Face aux personnages flamboyants d'Un singe en hiver - qu'on connaît grâce au film de Verneuil, même si on n'a pas lu le livre -, le héros de L’humeur vagabonde paraît bien pâle. Benoît Laborie est un sous-Rastignac, monté à Paris, non pour le conquérir, mais sous la pression de sa mère. Parce qu’il a le bac, elle rêve pour lui d’une haute destinée. Quand il serait, pour sa part, volontiers resté le mari discret d’une femme de tête grâce à laquelle l’exploitation agricole est florissante. Comme il n’y sert à rien, il part. Denise ne semble pas s’en émouvoir.
A Paris, il se sent balourd. Pire: il est balourd. Malgré les lettres de recommandation de sa mère, il n’est bien reçu nulle part. Il s’égare au Père-Lachaise où il est entré avec un pot de fleur et se fait arrêter à la sortie, soupçonné de l’avoir volé. Il loge dans un hôtel de passe qu’il a pris pour une pension de famille…
Il connaîtra son heure de gloire, après l’assassinat de Denise par sa mère, puis retournera à l’anonymat en devenant figurant. Ce qu’il a, au fond, toujours été.

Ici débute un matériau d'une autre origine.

(** The search finds the entry it was told to use. *)
Lemma search_bucket_found d vec hash len al i j l e :
  search_bucket d vec hash len al i l = Add j -> e_hash e = hash -> e_len e = len -> len <> 0 ->
  iovec_memcmp vec (zdrop (e_offs e) d) = 0 -> e_offs e .& (al - 1) = 0 ->
  search_bucket d vec hash len al i (set_entry (j - i) e l) = Found (e_offs e).
Proof.
  intros Hs Hh Hl Hz Hm Ha.
  assert (He : forall i r, search_bucket d vec hash len al i (e :: r) = Found (e_offs e)).
  { intros k r. cbn [search_bucket]. rewrite Hh, Hl, Hm, Ha, !Z.eqb_refl.
    destruct (Z.eqb_spec len 0); [done|]. done. }
  pose proof (search_bucket_spec d vec hash len al i l) as Hb. rewrite Hs in Hb.
  unfold set_entry. revert i Hs Hb. induction l as [|x l IH]; intros i Hs Hb; cbn [search_bucket] in Hs.
  - injection Hs as <-. rewrite Nat.sub_diag. cbn [length Nat.ltb Nat.leb app]. apply He.
  - destruct (Z.eqb_spec (e_len x) 0) as [E0|E0].
    { injection Hs as <-. rewrite Nat.sub_diag. cbn [length Nat.ltb Nat.leb]. apply He. }
    assert (Hrec : search_bucket d vec hash len al (S i) l = Add j ->
      search_bucket d vec hash len al (S i) (<[(j - S i)%nat := e]> (if (j - S i <? length l)%nat then l else l ++ replicate BUCKET_ENTRIES (Entry 0 0 0)))
        = Found (e_offs e) /\
      <[(j - i)%nat := e]> (if (j - i <? length (x :: l))%nat then x :: l else (x :: l) ++ replicate BUCKET_ENTRIES (Entry 0 0 0)) =
      x :: <[(j - S i)%nat := e]> (if (j - S i <? length l)%nat then l else l ++ replicate BUCKET_ENTRIES (Entry 0 0 0))).
    { intros Hs'. pose proof (search_bucket_spec d vec hash len al (S i) l) as Hb'. rewrite Hs' in Hb'.
      split; [by apply IH|]. replace (j - i)%nat with (S (j - S i)) by lia. cbn [length].
      change (S (j - S i) <? S (length l))%nat with (j - S i <? length l)%nat.
      by destruct (j - S i <? length l)%nat. }
    destruct (negb (e_hash x =? hash)) eqn:Ex.
    { destruct (Hrec Hs) as [E1 ->]. cbn [search_bucket]. destruct (Z.eqb_spec (e_len x) 0); [done|]. by rewrite Ex. }
    destruct ((e_len x =? len) && (iovec_memcmp vec (zdrop (e_offs x) d) =? 0)) eqn:Em.
    { destruct (negb (e_offs x .& (al - 1) =? 0)); [|done]. injection Hs as <-. rewrite Nat.sub_diag.
      cbn [length Nat.ltb Nat.leb]. apply He. }
    destruct (Hrec Hs) as [E1 ->]. cbn [search_bucket]. destruct (Z.eqb_spec (e_len x) 0); [done|]. by rewrite Ex, Em.
Qed.

Lemma iovec_memcmp_take vec b : iovec_memcmp vec (ztake (zlen (mjoin vec)) b) = iovec_memcmp vec b.
Proof.
  revert b. induction vec as [|v vec IH]; intros b; [done|]. cbn [iovec_memcmp]. rewrite join_cons, zlen_app.
  pose proof (zlen_nonneg v). pose proof (zlen_nonneg (mjoin vec)).
  replace (ztake (zlen v) (ztake (zlen v + zlen (mjoin vec)) b)) with (ztake (zlen v) b).
  2: { unfold ztake. rewrite take_take. f_equal. lia. }
  replace (zdrop (zlen v) (ztake (zlen v + zlen (mjoin vec)) b)) with (ztake (zlen (mjoin vec)) (zdrop (zlen v) b)).
  2: { unfold ztake, zdrop. rewrite take_drop_commute. do 2 f_equal. lia. }
  by rewrite IH.
Qed.

Lemma extends_slice d d' o n : extends d d' -> sizeof_hdr <= o -> 0 <= n -> o + n <= zlen d ->
  ztake n (zdrop o d') = ztake n (zdrop o d).
Proof.
  intros He Ho Hn Hl. unfold sizeof_hdr in Ho.
  assert (L : zlen (ztake n (zdrop o d)) = n) by (apply zlen_ztake; rewrite zlen_zdrop; lia).
  assert (Hs : stored d o (ztake n (zdrop o d))) by (split_and!; [done|lia|by rewrite L]).
  apply (extends_stored _ d') in Hs as (_ & _ & Hs); [|done]. by rewrite L in Hs.
Qed.

Lemma iovec_memcmp_self vec : iovec_memcmp vec (mjoin vec) = 0.
Proof. induction vec as [|v vec IH]; [done|]. cbn [iovec_memcmp]. by rewrite join_cons, ztake_app, memcmp_refl, zdrop_app. Qed.

(** The bucket of some data. *)
Definition bucket_of (db : wadb) (vec : list bytes) : nat := Z.to_nat (iovec_hash vec mod wa_num_buckets db).

Lemma bucket_of_lt db vec : wadb_ok db -> (bucket_of db vec < length (wa_bucket db))%nat.
Proof.
  intros Hok. destruct (wo_buckets db Hok) as [Hnb Hnb']. unfold bucket_of.
  pose proof (Z.mod_pos_bound (iovec_hash vec) (wa_num_buckets db) Hnb). unfold zlen in Hnb'. lia.
Qed.

(** With the hash table in use, data is found or entered in the table. *)
Lemma adb_w_data_cases db vec k offs db' (len := zlen (mjoin vec)) (bucket := nth (bucket_of db vec) (wa_bucket db) []) :
  wadb_ok db -> wa_no_cache db = 0 -> 0 <= k <= 3 -> Forall bytes_ok vec -> zlen (wa_data db) + 8 + len <= ADB_MAX ->
  adb_w_data db vec (2 ^ k) = Some (offs, db') ->
  db' = db \/
  wa_num_buckets db' = wa_num_buckets db /\ exists i, search_bucket (wa_data db) vec (iovec_hash vec) len (2 ^ k) 0 bucket = Add i /\
    wa_bucket db' = <[bucket_of db vec := set_entry i (Entry (iovec_hash vec) offs len) bucket]> (wa_bucket db).
Proof.
  intros Hok Hnc Hk Hv Hm E. pose proof (zlen_nonneg (wa_data db)) as Hz. pose proof (zlen_nonneg (mjoin vec)).
  assert (HM : ADB_MAX = 2 ^ 28) by done. unfold adb_w_data in E. rewrite Hnc in E. cbn [Z.eqb negb] in E.
  rewrite iovec_len_spec in E by lia. fold (bucket_of db vec) bucket len in E.
  destruct (search_bucket (wa_data db) vec (iovec_hash vec) len (2 ^ k) 0 bucket) as [o|i] eqn:Es; [left; by injection E|right].
  destruct (adb_w_raw_ok db vec k Hok Hk Hv Hm) as (n & Hn & Er & _). fold len in Er. rewrite Er in E. cbn [mbind option_bind] in E.
  apply (inj Some), pair_equal_spec in E as [<- <-]. split; [done|]. exists i. split; [done|].
  cbn [wa_bucket set_wa_bucket set_wa_data set_wa_alloc_len]. by rewrite (wrap_small 32 len) by lia.
Qed.

(** data is stored once: writing the same bytes with the same alignment a second time
    finds the first copy in the hash table, returns its offset and leaves the database alone. *)
Theorem adb_w_data_shares db vec k offs db' :
  wadb_ok db -> wa_no_cache db = 0 -> 0 <= k <= 3 -> Forall bytes_ok vec -> 0 < zlen (mjoin vec) ->
  zlen (wa_data db) + 8 + zlen (mjoin vec) <= ADB_MAX ->
  adb_w_data db vec (2 ^ k) = Some (offs, db') -> adb_w_data db' vec (2 ^ k) = Some (offs, db').
Proof.
  intros Hok Hnc Hk Hv Hp Hm E. pose proof (zlen_nonneg (wa_data db)).
  destruct (adb_w_data_cases db vec k offs db' Hok Hnc Hk Hv Hm E) as [-> |(Enb & i & Es & Eb)]; [exact E|].
  destruct (adb_w_data_ok db vec k Hok Hk Hv Hp Hm) as (o1 & db1 & E1 & Hg & (_ & _ & Hst) & Hal & Ho).
  rewrite E in E1. injection E1 as <- <-.
  unfold adb_w_data. rewrite (gr_cache _ _ _ Hg), Hnc, Enb, Eb, iovec_len_spec by lia. cbn [Z.eqb negb]. fold (bucket_of db vec).
  rewrite (nth_lookup_Some _ (bucket_of db vec) _ (set_entry i (Entry (iovec_hash vec) offs (zlen (mjoin vec))) (nth (bucket_of db vec) (wa_bucket db) [])))
    by by apply list_lookup_insert_eq, bucket_of_lt.
  rewrite <- (search_bucket_same (wa_data db) (wa_data db')) in Es.
  - rewrite <- (Nat.sub_0_r i). rewrite (search_bucket_found _ _ _ _ _ 0 i _ (Entry (iovec_hash vec) offs (zlen (mjoin vec)))); try done; [lia| |].
    + cbn [e_offs]. by rewrite <- iovec_memcmp_take, Hst, iovec_memcmp_self.
    + cbn [e_offs]. by rewrite land_ones_mod by lia.
  - intros e He Hne Hle. pose proof (bucket_entries_ok db (bucket_of db vec) Hok) as Hl. rewrite list.Forall_forall in Hl.
    destruct (Hl e He) as [?|[G1 G2]]; [done|].
    rewrite <- iovec_memcmp_take, <- (iovec_memcmp_take vec (zdrop _ (wa_data db))).
    rewrite (extends_slice (wa_data db)); [done|apply Hg|done|lia|lia].
Qed.

(** *** Bounds of the readers *)

Lemma adb_val_value_bound v : 0 <= ADB_VAL_VALUE v < ADB_MAX.
Proof. rewrite adb_val_value. by apply Z.mod_pos_bound. Qed.

Lemma deref_some d v o s p : 0 <= o -> adb_r_deref d v o s = Some p ->
  p = zdrop (o + ADB_VAL_VALUE v) d /\ o + ADB_VAL_VALUE v + s <= zlen d.
Proof.
  intros Ho. unfold adb_r_deref. destruct (Z.ltb_spec (zlen d) (o + ADB_VAL_VALUE v + s)); [done|]. by intros [= <-].
Qed.

Lemma le_val_take n l : bytes_ok l -> 0 <= le_val (ztake n l) < 2 ^ (8 * zlen (ztake n l)).
Proof. intros H. apply le_val_bound. by apply Forall_take. Qed.

(** The bytes [b] are in the database, at the offset of [v]. *)
Definition found (d : bytes) (v : Z) (b : bytes) : Prop := exists rest, zdrop (ADB_VAL_VALUE v) d = b ++ rest.

(** An integer: the value itself, or the bytes at its offset if all of them are there, and else 0. *)
Definition int_in (d : bytes) (v r : Z) : Prop :=
  let stored_in (k : nat) := if ADB_VAL_VALUE v + Z.of_nat k <=? zlen d then found d v (le_bytes k r) /\ 0 <= r < 2 ^ (8 * Z.of_nat k) else r = 0 in
  if ADB_VAL_TYPE v =? ADB_TYPE_INT then r = ADB_VAL_VALUE v
  else if ADB_VAL_TYPE v =? ADB_TYPE_INT_32 then stored_in 4%nat
  else if ADB_VAL_TYPE v =? ADB_TYPE_INT_64 then stored_in 8%nat
  else r = 0.

(** A blob: its length, as long as its type says, and its bytes are at its offset; or there is no
    pointer.  A length without a pointer means that the data is cut off. *)
Definition blob_in (d : bytes) (v : Z) (r : option bytes * Z) : Prop :=
  match r with
  | (Some b, n) => zlen b = n /\ exists k, is_blob_type (ADB_VAL_TYPE v) k /\ found d v (le_bytes (Z.to_nat k) n ++ b)
  | (None, n) => n <> 0 -> exists k, is_blob_type (ADB_VAL_TYPE v) k /\ found d v (le_bytes (Z.to_nat k) n) /\
                   ADB_VAL_VALUE v + k <= zlen d < ADB_VAL_VALUE v + k + n
  end.

(** An array or object: its cells, the first of which is their number, are at its offset. *)
Definition obj_in (d : bytes) (v : Z) (o : adb_obj) : Prop :=
  match o_obj o with
  | Some cells => zlen cells = o_num o /\ 1 <= o_num o /\ znth 0 cells ADBI_NUM_ENTRIES = o_num o /\ found d v (cell_bytes cells)
  | None => o_num o = 1
  end.

Lemma le_bytes_take (k : nat) p : bytes_ok p -> Z.of_nat k <= zlen p -> le_bytes k (le_val (ztake (Z.of_nat k) p)) = ztake (Z.of_nat k) p.
Proof.
  intros Hp Hk. assert (L : zlen (ztake (Z.of_nat k) p) = Z.of_nat k) by (apply zlen_ztake; lia).
  replace k with (length (ztake (Z.of_nat k) p)) at 1 by (unfold zlen in L; lia). apply le_bytes_val. by apply Forall_take.
Qed.

Lemma found_take d v n : found d v (ztake n (zdrop (ADB_VAL_VALUE v) d)).
Proof. eexists. symmetry. apply ztake_zdrop. Qed.

Lemma adb_r_blob_n_in (k : nat) d v : bytes_ok d -> is_blob_type (ADB_VAL_TYPE v) (Z.of_nat k) ->
  exists r, adb_r_blob_n (Z.of_nat k) d v = Some r /\ blob_in d v r.
Proof.
  intros Hd Hk. unfold adb_r_blob_n. destruct (adb_r_deref d v 0 (Z.of_nat k)) as [p|] eqn:E; [|eexists; split; [done|by intros []]].
  rewrite (deref_load _ _ _ _ E) by lia. cbn [mbind option_bind].
  apply deref_some in E as [-> E1]; [|done]. rewrite Z.add_0_l in *. set (len := le_val _).
  assert (Hl : 0 <= len) by (apply le_val_take; by apply Forall_drop). pose proof (adb_val_value_bound v) as Hv.
  assert (Hb : le_bytes k len = ztake (Z.of_nat k) (zdrop (ADB_VAL_VALUE v) d)).
  { apply le_bytes_take; [by apply Forall_drop|rewrite zlen_zdrop; lia]. }
  eexists. split; [done|]. unfold ptr_len. destruct (adb_r_deref d v (Z.of_nat k) len) as [p|] eqn:E2; cbn [fmap option_fmap option_map].
  - apply deref_some in E2 as [-> E2]; [|lia]. split; [apply zlen_ztake; rewrite zlen_zdrop; lia|]. exists (Z.of_nat k). split; [done|].
    rewrite Nat2Z.id, Hb. exists (zdrop len (zdrop (Z.of_nat k + ADB_VAL_VALUE v) d)).
    rewrite <- app_assoc, ztake_zdrop, (Z.add_comm (Z.of_nat k)), zdrop_add by lia. by rewrite ztake_zdrop.
  - intros _. exists (Z.of_nat k). split; [done|]. rewrite Nat2Z.id, Hb. split; [apply found_take|].
    unfold adb_r_deref in E2. destruct (Z.ltb_spec (zlen d) (Z.of_nat k + ADB_VAL_VALUE v + len)); [lia|done].
Qed.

Sur l’écriture de ce roman à la construction équilibrée, Antoine Blondin s’était confié dans une émission de radio dont la transcription (parue l'an dernier dans un volume illustré où se trouvait aussi Un singe en hiver) est édifiante. Au cours d’une soirée bien arrosée où son éditeur le presse de lui donner un nouveau manuscrit, l’écrivain lui annonce qu’il est écrit. De L’humeur vagabonde, il n’a en réalité même pas le titre… Confiant, l’éditeur l’emmène à Mayenne et le loge dans un hôtel à côté de l’imprimerie où Blondin pourra donner le texte à composer au fur et à mesure qu’il en aura terminé les corrections. Mais il n’a rien à corriger, puisqu’il n’a rien écrit ! Bien obligé, il se lance dans un premier paragraphe, cent pages suivent, qu’il porte à l’imprimeur un vendredi soir, comptant sur le week-end pour fournir cent pages de plus. Le lundi, il n’en a que quatre. Il les porte quand même et se met à dicter la suite au typographe. «Trente et un jours après mon arrivée à Mayenne, je rentre à Paris avec mon livre imprimé et broché sous le bras». Magnanime, l’éditeur fait mine de n’avoir pas compris...
Une belle histoire pour un livre à (re)découvrir.